WORK INSTRUCTIONS: Copy each line below that has "unfold".

PROVIDED INFORMATION:
Lemma decimal_all_digits (n : Z) :
  0 <= n -> Forall (fun c => decimal_digit c = true) (decimal n).
Proof.
  intros Hn. unfold decimal, digit_string. apply Forall_map.
  eapply Forall_impl; [|apply (digits_in_range 10 ltac:(lia) n Hn)].
  intros d Hd. apply digit_char_decimal. exact Hd.
Qed.

(** Behind a display that starts with a digit other than 0, with the reset
    flag down, the decimal digits pile up and nothing else changes. *)
Lemma input_digits_pile (ds : list char16) :
  forall (s : state) (a : char16) (t : str),
  Forall (fun d => decimal_digit d = true) ds ->
  currentBase s = dec -> resetScreen s = false ->
  currentInput s = a :: t -> a <> chr "0" ->
  input_digits s ds = set_currentInput (currentInput s ++ ds) s.
Proof.
  induction ds as [|d ds IH]; intros s a t Hds Hb Hr Hc Ha.
  - rewrite app_nil_r. destruct s; reflexivity.
  - inversion Hds as [|? ? Hd Hds']; subst.
    assert (Hne : currentInput s <> lit "0").
    { rewrite Hc. intros E. injection E as E _. contradiction. }
    assert (Hv : valid_digit (currentBase s) d = true)
      by (rewrite Hb; exact Hd).
    unfold input_digits. cbn [fold_left].
    rewrite (handleNumberButton_appends _ _ Hd Hv Hr Hne).
    fold (input_digits (set_currentInput (currentInput s ++ [d]) s) ds).
    rewrite (IH _ a (t ++ [d])); auto.
    + destruct s; cbn [set_currentInput currentInput].
      rewrite <- app_assoc. reflexivity.
    + destruct s; cbn [set_currentInput currentInput] in *.
      rewrite Hc. reflexivity.
Qed.

(** The keys of a decimal numeral, on a display that shows 0 or is due to
    be replaced, leave the numeral on the display and the reset flag
    down. *)
Lemma input_digits_numeral (n : Z) (s : state) :
  0 <= n -> currentBase s = dec ->
  resetScreen s = true \/ currentInput s = lit "0" ->
  input_digits s (decimal n)
  = set_resetScreen false (set_currentInput (decimal n) s).
Proof.
  intros Hn Hb Hs.
  pose proof (decimal_all_digits n Hn) as Hall.
  destruct (Z.eq_dec n 0) as [-> | Hn0].
  - change (decimal 0) with (lit "0").
    unfold input_digits. cbn [lit list_ascii_of_string List.map fold_left].
    apply handleNumberButton_replaces; auto. rewrite Hb. reflexivity.
  - destruct (digits_leading n ltac:(lia)) as (d & t & E & Hd).
    unfold decimal, digit_string in *. rewrite E in *.
    cbn [List.map] in *.
    inversion Hall as [|? ? Hd0 Hrest]; subst.
    destruct (digit_char_decimal d ltac:(lia)) as [_ Hnz].
    unfold input_digits. cbn [fold_left].
    rewrite handleNumberButton_replaces;
      [| exact Hd0 | rewrite Hb; exact Hd0 | exact Hs].
    fold (input_digits
            (set_resetScreen false (set_currentInput [digit_char d] s))
            (List.map digit_char t)).
    rewrite (input_digits_pile _ _ (digit_char d) [] Hrest).
    + destruct s; reflexivity.
    + destruct s; exact Hb.
    + destruct s; reflexivity.
    + destruct s; reflexivity.
    + apply Hnz. lia.
Qed.

Lemma run_all_digits (ds : list char16) (s : state) :
  run_all Math s (List.map InputDigit ds) = input_digits s ds.
Proof.
  revert s. induction ds as [|d ds IH]; intros s; [reflexivity|].
  unfold run_all, input_digits in *. cbn [List.map fold_left].
  rewrite IH. reflexivity.
Qed.

(** X19. From a state with no pending operation whose display shows 0 or
    is due to be replaced, in decimal: the keys of a numeral, an operator
    key, the keys of a second numeral and the equals key show the exact sum,
    difference, product or quotient of the two integers, as long as the
    operands are below 2^53 and the result is a non-negative integer of at
    most twelve digits. *)
Theorem typed_calculation (a b r : Z) (op : str) (s : state) :
  0 <= a < 2 ^ 53 -> 0 <= b < 2 ^ 53 -> 0 <= r < 10 ^ 12 ->
  currentBase s = dec -> operation s = None ->
  resetScreen s = true \/ currentInput s = lit "0" ->
  (op = lit "+" /\ r = a + b
   \/ op = lit "-" /\ r = a - b
   \/ op = TIMES /\ r = a * b
   \/ op = DIVIDE /\ 0 < b /\ a = r * b) ->
  currentInput
    (run_all Math s
       (List.map InputDigit (decimal a)
        ++ SetOperator op :: List.map InputDigit (decimal b) ++ [Evaluate]))
  = decimal r.
Proof.
  intros Ha Hb Hr Hbase Hnone Hs Hop.
  unfold run_all. rewrite fold_left_app. cbn [fold_left].
  rewrite fold_left_app. cbn [fold_left].
  fold (run_all Math s (List.map InputDigit (decimal a))).
  rewrite run_all_digits, input_digits_numeral by (auto; lia).
  set (s1 := set_resetScreen false (set_currentInput (decimal a) s)).
  assert (Hpct : JsString.eqb op (lit "%") = false).
  { destruct Hop as [[-> _] | [[-> _] | [[-> _] | [-> _]]]]; reflexivity. }
  assert (E2 : step Math s1 (SetOperator op)
               = set_resetScreen true
                   (set_operation (Some op)
                      (set_previousInput (decimal a) s1))).
  { unfold step, run, handleOperatorButton. rewrite Hpct.
    assert (Eo : operation s1 = None) by (destruct s; exact Hnone).
    rewrite Eo. cbn [truthy_op andb fst].
    reflexivity. }
  rewrite E2.
  set (s2 := set_resetScreen true
               (set_operation (Some op) (set_previousInput (decimal a) s1))).
  fold (run_all Math s2 (List.map InputDigit (decimal b))).
  rewrite run_all_digits, input_digits_numeral.
  - unfold step, run.
    apply (calculate_exact Math a b r op); auto; destruct s; reflexivity.
  - lia.
  - destruct s; exact Hbase.
  - left. destruct s; reflexivity.
Qed.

SOLUTION TO THE EXERCISE:
  intros Hn. unfold decimal, digit_string. apply Forall_map.
    unfold input_digits. cbn [fold_left].
    unfold input_digits. cbn [lit list_ascii_of_string List.map fold_left].
    unfold decimal, digit_string in *. rewrite E in *.
    unfold input_digits. cbn [fold_left].
  unfold run_all, input_digits in *. cbn [List.map fold_left].
  unfold run_all. rewrite fold_left_app. cbn [fold_left].
  { unfold step, run, handleOperatorButton. rewrite Hpct.
  - unfold step, run.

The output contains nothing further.